Friday, December 3, 2004

The Proud Jewish Stain (Jewish Week)




The Jewish Week, December 3, 2004

When my family was touring Europe last summer, we found ourselves a bit uncomfortable proclaiming our Jewishness in public. In this crazy world, well, you never know. Amazingly, even in Israel, our first stop, the official at immigration control seemed to understand the perpetual paranoia of the wandering Jew, offering to stamp a separate piece of paper rather than my passport.

I would have none of it; I'm proud of the many Israeli stamps in my passport. It did occur to me, however, that the Israeli seal could become some sort of a scarlet letter in Europe.

Our next stop was Rome, where every time we said "Israel" in public, we had this irrational sensation that the entire place was looking at us, much like the old E.F. Hutton ads. So we developed a strategy (our Jewish survival instincts at work): Whenever we wanted to say "Israel," we replaced it with "Ireland."

As in, "You know, the falafel we had in Ireland tasted much better than this."

"Yes, and I really miss Ireland right now. Especially the sunset over the golden walls of ... ah ... Dublin."

It became our own little secret code.

We were sitting next to a lovely couple one day at lunch while touring Pompeii. We asked where they were from and they replied, "We're from Ireland."

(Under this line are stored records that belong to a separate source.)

(** * Kochi Metro induction planner: the evaluation and allocation engine

    A shallow embedding of [streamlit_induction_app.py]: the date parsing of
    line 61, the function [evaluate] (lines 64-119) and the module-level
    rank-and-assign code (lines 130-142), with the properties the
    specification states about them.

    Conventions of the model.
    - A pandas frame is the list of its rows, in index order.
    - A Python float is a real number or NaN ([pyfloat]): a score is the
      number the formula gives before rounding, and the infinities are
      not modelled.  Where a float and a real may take different
      branches, as at the test of line 73 on a deviation that is zero,
      the statements keep to rosters on which they agree
      ([whole_numbers]).  The one exception the arithmetic of [evaluate]
      raises, the [OverflowError] of an [int] too large for a float, is
      modelled ([fits_float]).  Integers are [Z].
    - A Python exception is the [Raise] branch of [result].
    - Timestamps are integers (any fixed unit); NaT is [None]. *)

From Stdlib Require Import ZArith List String Ascii Bool Arith Lia DecimalString.
From Stdlib Require Import Reals Lra Permutation Sorted.
Import ListNotations.

Local Open Scope string_scope.
Local Open Scope list_scope.

(** ** Exceptions *)

Inductive exn : Type := ValueError | TypeError | KeyError | OverflowError.

Inductive result (A : Type) : Type :=
| Ok (a : A)
| Raise (e : exn).

Arguments Ok {A} a.
Arguments Raise {A} e.

Definition bind {A B : Type} (m : result A) (k : A -> result B) : result B :=
  match m with
  | Ok a => k a
  | Raise e => Raise e
  end.

Notation "x <- m ;; k" := (bind m (fun x => k))
  (at level 61, m at next level, right associativity).

(** ** Python floats *)

Inductive pyfloat : Type :=
| Fin (x : R)
| NaN.

Definition fsub (a b : pyfloat) : pyfloat :=
  match a, b with
  | Fin x, Fin y => Fin (x - y)
  | _, _ => NaN
  end.

Definition fmul (a b : pyfloat) : pyfloat :=
  match a, b with
  | Fin x, Fin y => Fin (x * y)
  | _, _ => NaN
  end.

Definition fdiv (a b : pyfloat) : pyfloat :=
  match a, b with
  | Fin x, Fin y => Fin (x / y)
  | _, _ => NaN
  end.

(** [a < b] on floats: false as soon as one side is NaN. *)
Definition flt (a b : pyfloat) : Prop :=
  match a, b with
  | Fin x, Fin y => (x < y)%R
  | _, _ => False
  end.

(** [x or 1]: a float is falsy exactly when it is zero, so NaN is kept. *)
Definition or_1 (x : pyfloat) : pyfloat :=
  match x with
  | Fin v => if Req_dec_T v 0 then Fin 1 else Fin v
  | NaN => NaN
  end.

(** ** Cells of the numeric roster columns

    What [read_csv] leaves in a cell of [branding_priority] or
    [mileage_last_week]: an integer of an int64 column, a float (NaN for
    an empty cell), or the text of the cell when the column could not be
    read as numbers. *)

Inductive cell : Type :=
| CInt (z : Z)
| CFloat (f : pyfloat)
| CStr (s : string).

(** [pd.isna] *)
Definition isna (c : cell) : bool :=
  match c with
  | CFloat NaN => true
  | _ => false
  end.

(** *** [int()] *)

(** The whitespace [int()] skips around an ASCII literal: the space and
    the characters 9 to 13. *)
Definition is_space (c : ascii) : bool :=
  let n := nat_of_ascii c in
  (n =? 32)%nat || ((9 <=? n)%nat && (n <=? 13)%nat).

Definition digit_of (c : ascii) : option Z :=
  let n := nat_of_ascii c in
  if ((48 <=? n)%nat && (n <=? 57)%nat)%bool then Some (Z.of_nat (n - 48)) else None.

Fixpoint lstrip (l : list ascii) : list ascii :=
  match l with
  | c :: t => if is_space c then lstrip t else l
  | [] => []
  end.

Definition strip (l : list ascii) : list ascii :=
  rev (lstrip (rev (lstrip l))).

(** Decimal digits, a single underscore allowed between two digits. *)
Fixpoint digits_value (acc : Z) (after_digit : bool) (l : list ascii) : option Z :=
  match l with
  | [] => if after_digit then Some acc else None
  | c :: t =>
      match digit_of c with
      | Some d => digits_value (10 * acc + d) true t
      | None =>
          if (Ascii.eqb c "_" && after_digit)%bool
          then match t with
               | [] => None
               | _ => digits_value acc false t
               end
          else None
      end
  end.

(** [int(s)] for a [str]: ASCII decimal literals, as Python reads them
    (surrounding whitespace, an optional sign, digits).  Any other ASCII
    text is a [ValueError].  Two things [int()] does are not followed
    here, and nothing below relies on this function where they matter:
    text with characters beyond ASCII is refused, though [int()] reads
    the decimal digits and spaces of other scripts; and a literal of any
    length is read, though Python 3.11 and later refuse more than 4300
    digits (see [convertible]). *)
Definition int_of_text (s : string) : result Z :=
  let body := strip (list_ascii_of_string s) in
  let '(neg, ds) :=
    match body with
    | c :: t =>
        if Ascii.eqb c "-" then (true, t)
        else if Ascii.eqb c "+" then (false, t)
        else (false, body)
    | [] => (false, body)
    end in
  match digits_value 0 false ds with
  | Some v => Ok (if neg then (- v)%Z else v)
  | None => Raise ValueError
  end.

(** The integers that have a float: beyond them the conversion raises
    [OverflowError].  The largest float is [2^1024 - 2^971], and the
    integers up to half a step above it round down to it. *)
Definition fits_float (z : Z) : bool := (Z.abs z <? 2 ^ 1024 - 2 ^ 970)%Z.

(** An [int] where float arithmetic needs a float. *)
Definition float_of_int (z : Z) : result pyfloat :=
  if fits_float z then Ok (Fin (IZR z)) else Raise OverflowError.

This threw us off completely and made me a little ashamed of our ruse. It's as if we were having an illicit affair with Israel. Just because the entire world seems to hate us, why should we hide?

I thought of modern Jewish victims like Daniel Pearl and Nicholas Berg, who like the Maccabean martyrs of old proudly proclaimed their Jewishness despite the dangers.

Not only did Berg have an Israeli stamp in his passport when he went to Iraq in March, but according to family sources, he also brought his tallit and tefillin with him. Friends spoke of his having developed a deeper interest in his Jewish faith, one that could possibly have fed his idealistic yearning to participate in Iraq's reconstruction.

My squeamishness in Europe did not keep us from visiting Jewish sites. One was the old ghetto in Venice dating back to 1516. Very few Jews live there anymore, but many once did. You can tell because the doorposts are made of stone and you can still see which houses once had mezuzahs. There is a long, angular gouge in the stone where the mezuzah was affixed.

So I went on a continent-wide mezuzah hunt, first in the ghetto, then across Venice and then everywhere else. I found scores of gouged-out mezuzah holes in plaster and stone, and telltale indentations in wood. I began to notice different styles -- some longer, some thicker, some painted, some plain.

All these houses shared two things: Jews once lived there, and Jews don't live there anymore.

It was depressing until somewhere in Venice, when a smile crept upon my face as I realized that even when the Jew is gone, the residue of the Jew and the memory of the Jewish life remain. I imagined some Venetian homebuyer moving into his new home and trying somehow to carve it away, to wipe off the spot like Lady Macbeth; but it won't go away. Call it the Jewish stain. It's a history that outlives its own people. While Jewish
numbers continue to dwindle from the Parthenon to Paris, the Jewish presence still deepens and expands.

My smile broadened as I realized that I can't screw up this continuity thing. Somehow the Jews survive even where there are no Jews around. We have the astounding capacity to outlive even ourselves. We just won't go away. We aren't merely indestructible, we are ineffaceable.

Plus to achieve this triumph, we do not have to defeat anyone in battle. We don't need to vilify or demean. All we need to do is openly announce that we are Jews -- and that mezuzah we implant on the plaster, like that "Debbie loves Johnny" graffiti carved into the rafters of Bunk 7 at camp, will ensure that our message will live on forever.

I carried that thought around Europe and it emboldened me. In London toward the end of the trip, catching a show on the West End, I went out to stretch during intermission. I was thinking about the courage it takes to affix a mezuzah on unfriendly soil and how such acts are paralleled by other indelible signs of Jewishness -- like circumcision, the ritual that most threatened those first Europeans to interact with Jews in Maccabean times. I jotted the idea into my pocket diary.

As I was walking back into the theater I suddenly heard a voice:

"Rabbi Hammerman?"

Oy. Here? Even here?

Turned out it was a young family that had moved from Stamford to London. I recognized them and glanced over at their two kids, who looked to be about 7 and 10.

"Do you remember him?" the mother said to her older child, gesturing my way. "He was at your bris."

Indeed I was.

There is something about Judaism that goes far beyond our lifetimes. We are part of it, and it is part of us. All we have to do to tap into that unimaginable power is gather the strength to declare proudly, in our minds and hearts, upon the doorpost of our homes, on our private parts and on our passports, "I am, for all eternity, a Jew."

That is the message we proclaim when the menorah shimmers through our windows -- the same menorah that is emblazoned on the Israeli passport, glowing unabashedly for all to see.